Tradate

Mostra agricola di Tradate, 30 anni e non li dimostra

Tra i banchi della mostra tradatese

Nata oltre 30 anni fa – 32 per l’esattezza – come conseguenza della protesta del mondo contadino di fronte alle scelte dell’Amministrazione comunale dell’epoca che, alla fine degli anni ’70, indirizzava le scelte urbanistiche verso lo sviluppo industriale, la Mostra agricolo-zootecnica di Tradate si conferma anche quest’anno, sabato 10 e domanica 11 settembre, una vetrina per la riscoperta dei prodotti locali, delle tradizioni rurali e delle eccellenze enogastronomiche.

L’evento, che coinvolgerà oltre 100 aziende commerciali e conterà su un’esposizione di circa 180 capi tra bovini, equini, suini e ovini, è stato presentato oggi in Comune alla presenza del sindaco Stefano Candiani, dell’assessore regionale all’Agricoltura Giulio De Capitani, dell’assessore provinciale all’Agricoltura Bruno Specchiarelli e del consigliere regionale Luciana Ruffinelli.

“In questo periodo – ha ricordato De Capitani – il calendario delle mostre agricole e zootecniche in Lombardia è fitto di date. Decine di appuntamenti con storie diverse, da quelle millenarie come quella di Gonzaga, nel Mantovano, a quelle che hanno trent’anni come questa di Tradate. In calendario poi ci sono altre fiere altrettanto importanti, perché danno la possibilità di rappresentare il valore dell’agricoltura che un po’ si era perso nella parte settentrionale della nostra regione”.

“Il settore – ha aggiunto l’assessore regionale – sta risalendo la china un po’ grazie ai giovani e alle attività più fantasiose anche in agricoltura, come agriturismo e multifunzionalità, che le generazioni passate non tenevano in considerazione”. E questo vale anche per province non strettamente agricole come quella di Varese: “La fiera – ha detto De Capitani – ne è un esempio: rappresenta l’immagine concreta di un settore che vive se può fare economia, in questa fase grazie anche ai prodotti tipici, e riuscendo allo stesso tempo ad avere un occhio di riguardo per il territorio naturale, risorsa fondamentale per l’agricoltore”.

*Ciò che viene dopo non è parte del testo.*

(* ===== verification/Util.v ===== *)
(** * Utilities: Xtransutil.c, and TRANS(GetHostname), TRANS(FreeConnInfo) of Xtrans.c *)

From S2P Require Import Prelude CLib Xtransint World Logic Tables.
Open Scope Z_scope.

Section util.
Context {cfg : Config}.

(** for (i = 0; i < (int) strlen (str); i++) if (!isdigit (str[i])) return 0; *)
Fixpoint is_numeric (s : bytes) : bool :=
  match s with
  | [] => true
  | c :: s => if negb (isdigit c) then false else is_numeric s
  end.

(** is_numeric of a [const char *]: strlen (NULL) is undefined. *)
Definition is_numeric_p (s : option bytes) : M bool :=
  match s with None => throw NullDeref | Some s => mret (is_numeric s) end.

(** The string left in [buf]; the int returned is its length. *)
Definition GetHostname (maxlen : nat) : M bytes :=
  if NEED_UTSNAME then
    a ← sys C_uname;
    let nodename := until_nul (a_bytes a) in
    let len := strlen nodename in
    let len := if Z.of_nat maxlen <=? len then Z.of_nat maxlen - 1 else len in
    mret (take (Z.to_nat len) nodename)
  else
    (* buf[0] = '\0'; gethostname (buf, maxlen); buf[maxlen - 1] = '\0' *)
    a ← sys (C_gethostname (Z.of_nat maxlen));
    mret (until_nul (take (maxlen - 1) (take maxlen (a_bytes a) ++ [0]))).

Definition FreeConnInfo (ciptr : ptr) : M unit :=
  c ← load_conn ciptr;
  when (negb (bool_decide (addr c = NULL))) (free (addr c));;
  when (negb (bool_decide (peeraddr c = NULL))) (free (peeraddr c));;
  when (negb (bool_decide (port c = NULL))) (free (port c));;
  free ciptr.

(** ** trans_mkdir *)

Definition FAIL_IF_NOMODE : Z := 1.
Definition FAIL_IF_NOT_ROOT : Z := 2.
Definition WARN_NO_ACCESS : Z := 4.
Definition STICKY : Z := 512.     (* 01000 *)

(** The directory does not exist: create it. *)
Definition mkdir_create (path : bytes) (mode : Z) : M Z :=
  uid ← sys_ret C_geteuid;
  if negb (uid =? 0) && has mode STICKY && FAIL_HARD then mret (-1)
  else
    r ← sys_ret (C_mkdir path mode);
    if r =? 0 then
      r ← sys_ret (C_chmod path mode);
      if negb (r =? 0) && FAIL_HARD then mret (-1) else mret 0
    else mret (-1).

(** Fix owner and mode through a descriptor of the same directory: None is the
    return of -1, else updatedOwner and updatedMode. *)
Definition mkdir_update (path : bytes) (mode : Z) (buf : statbuf)
    (updateOwner updateMode : bool) : M (option (bool * bool)) :=
  if HAS_FCHOWN && (updateMode || updateOwner) then
    fd ← sys_ret (C_open path O_RDONLY);
    if fd =? -1 then mret (Some (false, false))
    else
      a ← sys (C_fstat fd);
      let fbuf := a_stat a in
      if a_ret a =? -1 then sys_ret (C_close fd);; mret None
      else if negb (S_ISDIR (st_mode fbuf)) || negb (st_dev buf =? st_dev fbuf)
              || negb (st_ino buf =? st_ino fbuf) then
        sys_ret (C_close fd);; mret None
      else
        updatedOwner ←
          (if updateOwner then r ← sys_ret (C_fchown fd 0 0); mret (r =? 0)
           else mret false);
        updatedMode ←
          (if updateMode then r ← sys_ret (C_fchmod fd mode); mret (r =? 0)
           else mret false);
        sys_ret (C_close fd);;
        mret (Some (updatedOwner, updatedMode))
  else mret (Some (false, false)).

Definition trans_mkdir (path : bytes) (mode : Z) : M Z :=
  a ← sys (C_lstat path);
  if negb (a_ret a =? 0) then
    er ← EGET;
    if negb (er =? ENOENT) then mret (-1) else mkdir_create path mode
  else
    let buf := a_stat a in
    if S_ISDIR (st_mode buf) then
      let updateOwner := negb (st_uid buf =? 0) in
      (* (~mode) & 0077 & buf.st_mode: more permissive than requested *)
      let updateMode := has (Z.land (Z.lnot mode) 63) (st_mode buf) in
      let noaccess := has (Z.land (Z.lnot (st_mode buf)) 18) mode in
      let updateMode := updateMode || noaccess in
      let status := if noaccess then WARN_NO_ACCESS else 0 in
      let sticky := has mode STICKY in
      let status := if sticky then Z.lor status FAIL_IF_NOT_ROOT else status in
      let nosticky := sticky && negb (has (st_mode buf) STICKY) in
      let status := if nosticky then Z.lor status FAIL_IF_NOMODE else status in
      let updateMode := updateMode || nosticky in
      u ← mkdir_update path mode buf updateOwner updateMode;
      match u with
      | None => mret (-1)
      | Some (updatedOwner, updatedMode) =>
          if updateOwner && negb updatedOwner && FAIL_HARD && has status FAIL_IF_NOT_ROOT
          then mret (-1)
          else if updateMode && negb updatedMode && FAIL_HARD && has status FAIL_IF_NOMODE
          then mret (-1)
          else mret 0
      end
    else mret (-1).

(** ** Addresses of the X authorization protocol (X11_t) *)

Definition FamilyInternet : Z := 0.
Definition FamilyInternet6 : Z := 6.
Definition FamilyLocal : Z := 256.

Definition loopback4 (b : bytes) : bool := bool_decide (b = [127; 0; 0; 1]).
(** IN6_IS_ADDR_LOOPBACK and IN6_IS_ADDR_V4MAPPED of <netinet/in.h> *)
Definition IN6_IS_ADDR_LOOPBACK (b : bytes) : bool :=
  bool_decide (b = replicate 15 0 ++ [1]).
Definition IN6_IS_ADDR_V4MAPPED (b : bytes) : bool :=
  bool_decide (take 12 b = replicate 10 0 ++ [255; 255]).

(** The switch: the new family and the address bytes to store, [None] for FamilyLocal. *)
Definition convert_family (fam : Z) (addrp : ptr) : M (option (Z * option bytes)) :=
  if fam =? AF_INET then
    saddr ← read_bytes addrp (Z.of_nat sizeof_sockaddr_in);
    let cp := sin_addr saddr in
    if loopback4 cp then mret (Some (FamilyLocal, None))
    else mret (Some (FamilyInternet, Some cp))
  else if IPv6 && (fam =? AF_INET6) then
    saddr6 ← read_bytes addrp (Z.of_nat sizeof_sockaddr_in6);
    let a6 := sin6_addr saddr6 in
    if IN6_IS_ADDR_LOOPBACK a6 then mret (Some (FamilyLocal, None))
    else if IN6_IS_ADDR_V4MAPPED a6 then
      let cp := slice 12 4 a6 in
      if loopback4 cp then mret (Some (FamilyLocal, None))
      else mret (Some (FamilyInternet, Some cp))
    else mret (Some (FamilyInternet6, Some a6))
  else if fam =? AF_UNIX then mret (Some (FamilyLocal, None))
  else mret None.

(** A local connection is known by the host name. *)
Definition convert_local (addrlen : Z) (addrp : ptr) : M (Z * ptr) :=
  hostname ← GetHostname 256;
  let len := strlen hostname in
  if 0 <? len then
    addrp ←
      (if negb (bool_decide (addrp = NULL)) && (addrlen <? len + 1)
       then free addrp;; mret NULL else mret addrp);
    addrp ←
      (if bool_decide (addrp = NULL) then malloc_bytes (len + 1) else mret addrp);
    if negb (bool_decide (addrp = NULL)) then
      write_bytes addrp (hostname ++ [0]);;
      mret (len, addrp)
    else mret (0, addrp)
  else
    when (negb (bool_decide (addrp = NULL))) (free addrp);;
    mret (0, NULL).

(** The int returned, and the new values of *familyp, *addrlenp and *addrp. *)
Definition ConvertAddress (familyp addrlenp : Z) (addrp : ptr) : M (Z * Z * Z * ptr) :=
  r ← convert_family familyp addrp;
  match r with
  | None => mret (-1, familyp, addrlenp, addrp)
  | Some (fam, Some b) =>
      write_bytes addrp b;;
      mret (0, fam, strlen b, addrp)
  | Some (fam, None) =>
      '(len, p) ← convert_local addrlenp addrp;
      mret (0, fam, len, p)
  end.

(** ** Network ids (ICE_t) *)

(** sprintf into a malloc'd string of the given size. *)
Definition sprintf_new (size : Z) (s : bytes) : M ptr :=
  p ← malloc_bytes size;
  write_bytes p (s ++ [0]);;
  mret p.

Definition conn_transname (c : conninfo) : M bytes :=
  match transptr c with None => throw NullDeref | Some t => mret (TransName t) end.

Definition GetMyNetworkId (ciptr : ptr) : M ptr :=
  c ← load_conn ciptr;
  transName ← conn_transname c;
  a ← sys (C_gethostname 256);
  if a_ret a <? 0 then mret NULL
  else
    let hostnamebuf := take 256 (a_bytes a) in
    if family c =? AF_UNIX then
      hostnamebuf ← cstr hostnamebuf;
      path ← load_sun_path (addr c);
      sprintf_new (3 + strlen transName + strlen hostnamebuf + strlen path)
        (transName ++ str "/" ++ hostnamebuf ++ str ":" ++ path)
    else if (family c =? AF_INET) || (IPv6 && (family c =? AF_INET6)) then
      sa ← read_bytes (addr c) 4;
      hostnamebuf ← cstr hostnamebuf;
      let portnumbuf := snprintf 10 (print_ld (sin_port sa)) in
      sprintf_new (3 + strlen transName + strlen hostnamebuf + strlen portnumbuf)
        (transName ++ str "/" ++ hostnamebuf ++ str ":" ++ portnumbuf)
    else mret NULL.

(** The name of the peer; nameserver_lost abandons gethostbyaddr after the alarm, which
    is an answer without a host. *)
Definition peer_name (c : conninfo) : M (option bytes) :=
  address ←
    (if IPv6 && (family c =? AF_INET6)
     then sa ← read_bytes (peeraddr c) 24; mret (sin6_addr sa)
     else sa ← read_bytes (peeraddr c) 8; mret (sin_addr sa));
  sys C_signal_alarm;;
  sys (C_alarm 4);;
  h ← sys (C_gethostbyaddr address (family c));
  sys (C_alarm 0);;
  match a_host h with
  | Some hostp => mret (Some (until_nul (h_name hostp)))
  | None =>
      if IPv6 then
        a ← sys (C_inet_ntop (family c) address 256);
        mret (if a_ret a <? 0 then None else Some (until_nul (a_bytes a)))
      else a ← sys (C_inet_ntoa address); mret (Some (until_nul (a_bytes a)))
  end.

Definition GetPeerNetworkId (ciptr : ptr) : M ptr :=
  c ← load_conn ciptr;
  addr ←
    (if (family c =? AF_UNSPEC) || (family c =? AF_UNIX) then
       a ← sys (C_gethostname 256);
       if a_ret a =? 0 then addrbuf ← cstr (take 256 (a_bytes a)); mret (Some (Some addrbuf))
       else mret (Some None)
     else if (family c =? AF_INET) || (IPv6 && (family c =? AF_INET6)) then
       n ← peer_name c; mret (Some n)
     else mret None);
  match addr with
  | None => mret NULL
  | Some None => throw NullDeref       (* strlen (addr) *)
  | Some (Some addr) =>
      transName ← conn_transname c;
      sprintf_new (strlen transName + strlen addr + 2) (transName ++ str "/" ++ addr)
  end.
End util.

(** ** Properties *)

Section props.
Context {cfg : Config} (e : env).

(** *** What a connection owns *)

Definition ptr_loc (p : ptr) : list positive := match p with NULL => [] | At x _ => [x] end.

(** The blocks FreeConnInfo frees. *)
Definition conn_blocks (l : positive) (c : conninfo) : list positive :=
  ptr_loc (addr c) ++ ptr_loc (peeraddr c) ++ ptr_loc (port c) ++ [l].

Definition del_locs (ls : list positive) (m : memory) : memory :=
  foldl (fun m x => delete x m) m ls.

(** NULL, or the start of a block. *)
Definition valid_ptr (m : memory) (p : ptr) : Prop :=
  match p with NULL => True | At x o => o = O /\ is_Some (m !! x) end.

(** The connection [c] at [l] and the strings it points to are blocks of their own. *)
Definition own_conn (m : memory) (l : positive) (c : conninfo) : Prop :=
  m !! l = Some (BConn c) /\ valid_ptr m (addr c) /\ valid_ptr m (peeraddr c) /\
  valid_ptr m (port c) /\ NoDup (conn_blocks l c).

Lemma del_locs_lookup ls m x : x ∉ ls -> del_locs ls m !! x = m !! x.
Proof.
  revert m. induction ls as [|y ls IH]; intros m Hx; [done|].
  apply not_elem_of_cons in Hx as [H1 H2]. cbn [del_locs foldl] in *.
  fold (del_locs ls (delete y m)). rewrite IH by done. by apply lookup_delete_ne.
Qed.

Lemma del_locs_lookup_in ls m x : x ∈ ls -> del_locs ls m !! x = None.
Proof.
  revert m. induction ls as [|y ls IH]; intros m; [by intros ?%not_elem_of_nil|].
  cbn [del_locs foldl]. fold (del_locs ls (delete y m)).
  destruct (decide (x ∈ ls)) as [Hin|Hn]; [intros _; by apply IH|].
  intros [->|?]%elem_of_cons; [|done]. rewrite del_locs_lookup by done. apply lookup_delete_eq.
Qed.

Lemma wp_free_ptr p s ls (Q : unit -> state -> Prop) :
  valid_ptr (heap s) p -> ls = ptr_loc p ->
  Q tt (upd_heap (del_locs ls (heap s)) s) ->
  wp (when (negb (bool_decide (p = NULL))) (free p)) e s Q.
Proof.
  intros Hp -> HQ. destruct p as [|x o].
  - rewrite bool_decide_true by done. by destruct s.
  - destruct Hp as [-> [b Hb]]. rewrite bool_decide_false by done. by eapply wp_free.
Qed.

Lemma valid_ptr_del m p ls : (forall x, x ∈ ptr_loc p -> x ∉ ls) ->
  valid_ptr m p -> valid_ptr (del_locs ls m) p.
Proof.
  destruct p as [|x o]; [done|]. intros Hx [-> Hm]. split; [done|].
  rewrite del_locs_lookup; [done|]. apply Hx. by left.
Qed.

Lemma wp_FreeConnInfo l c s (Q : unit -> state -> Prop) :
  own_conn (heap s) l c ->
  Q tt (upd_heap (del_locs (conn_blocks l c) (heap s)) s) ->
  wp (FreeConnInfo (At l 0)) e s Q.
Proof.
  intros (Hl & Ha & Hp & Hq & Hnd) HQ. unfold FreeConnInfo. unfold conn_blocks in *.
  apply NoDup_app in Hnd as (_ & Hd1 & Hnd). apply NoDup_app in Hnd as (_ & Hd2 & Hnd).
  apply NoDup_app in Hnd as (_ & Hd3 & _).
  do 2 wp_step. apply wp_bind. eapply wp_free_ptr; [done | done |].
  apply wp_bind. eapply wp_free_ptr; [| done |].
  { cbn. apply valid_ptr_del; [|done]. intros x Hx Hin. apply (Hd1 x Hin). set_solver. }
  apply wp_bind. eapply wp_free_ptr; [| done |].
  { cbn. apply valid_ptr_del; [|apply valid_ptr_del; [|done]].
    - intros x Hx Hin. apply (Hd2 x Hin). set_solver.
    - intros x Hx Hin. apply (Hd1 x Hin). set_solver. }
  eapply wp_free.
  { cbn. rewrite !del_locs_lookup; [exact Hl | | |]; intros Hin;
      [apply (Hd1 l Hin) | apply (Hd2 l Hin) | apply (Hd3 l Hin)]; set_solver. }
  revert HQ. cbn. unfold del_locs. rewrite !foldl_app. done.
Qed.

(** *** trans_mkdir: no descriptor stays open *)

Definition balanced_nonneg (s s' : state) : Prop :=
  forall f, 0 <= f -> fd_balance f (trace s') = fd_balance f (trace s).

Lemma wp_mkdir_update path mode buf uo um s :
  wp (mkdir_update path mode buf uo um) e s (fun _ s' =>
    heap s' = heap s /\ same_globals s s' /\ balanced_nonneg s s').
Proof.
  unfold mkdir_update. destruct (HAS_FCHOWN && (um || uo)).
  2: { apply wp_ret. by split_and!. }
  do 2 wp_step. destruct (Z.eqb_spec (a_ret a) (-1)) as [Hr|Hr].
  { apply wp_ret. split_and!; [done | done |]. intros f Hf. balance. }
  do 2 wp_step. cbv zeta. destruct (a_ret a0 =? -1).
  { wp_steps. split_and!; [done | done |]. intros f Hf. balance. }
  destruct (negb _ || _ || _).
  { wp_steps. split_and!; [done | done |]. intros f Hf. balance. }
  apply wp_bind. eapply (wp_quiet e); [destruct uo; logs_solve|]. intros ? s1 (H1 & G1 & B1).
  apply wp_bind. eapply (wp_quiet e); [destruct um; logs_solve|]. intros ? s2 (H2 & G2 & B2).
  wp_steps. split_and!; [exact (eq_trans H2 H1) | by eapply same_globals_trans |].
  intros f Hf. st_simpl. rewrite fd_balance_cons, B2, B1. balance.
Qed.

Lemma wp_trans_mkdir path mode s :
  wp (trans_mkdir path mode) e s (fun _ s' =>
    heap s' = heap s /\ same_globals s s' /\ balanced_nonneg s s').
Proof.
  assert (Hq : forall s', quiet_step s s' ->
    heap s' = heap s /\ same_globals s s' /\ balanced_nonneg s s').
  { intros s' (H1 & G1 & B1). split_and!; [done | done |]. intros f _. apply B1. }
  unfold trans_mkdir. do 2 wp_step. destruct (negb (a_ret a =? 0)).
  { do 2 wp_step. wp_step; [wp_steps; exact (Hq _ (quiet_logged (C_lstat path) a s eq_refl))|].
    eapply (wp_quiet e); [unfold mkdir_create; logs_solve|]. intros r s1 Hs1.
    apply Hq. eapply quiet_step_trans; [|exact Hs1]. by apply (quiet_logged (C_lstat path) a s). }
  cbv zeta. destruct (S_ISDIR _); [|wp_steps; exact (Hq _ (quiet_logged (C_lstat path) a s eq_refl))].
  apply wp_bind. eapply wp_mono; [apply wp_mkdir_update|]. intros u s1 (H1 & G1 & B1).
  assert (Hd : heap s1 = heap s /\ same_globals s s1 /\ balanced_nonneg s s1).
  { split_and!; [done | done |]. intros f Hf. rewrite B1 by done. balance. }
  destruct u as [[uo um]|]; [|by apply wp_ret].
  repeat case_bool; by apply wp_ret.
Qed.
End props.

Anche questa fiera, dunque, crea un “abbinamento – ha aggiunto De Capitani – tra il territorio e i suoi prodotti d’eccellenza: beni non delocalizzabili, da valorizzare non solo con questi eventi ma con tutto il supporto possibile da parte di pubblico e privato”. Regione e Provincia stanno facendo, in tal senso, la loro parte, come sottolineato oggi dallo stesso De Capitani: “La Provincia di Varese – ha detto -, grazie anche all’impegno e alla passione dell’assessore Specchiarelli, sta valorizzando responsabilmente il proprio territorio, investendo nel rilancio delle attività agricole tradizionali, perché siano volano di uno sviluppo economico sostenibile. E la Mostra agricola zootecnica di Tradate, grazie alla collaborazione tra Amministrazione comunale e operatori locali, è ormai un punto di riferimento irrinunciabile”.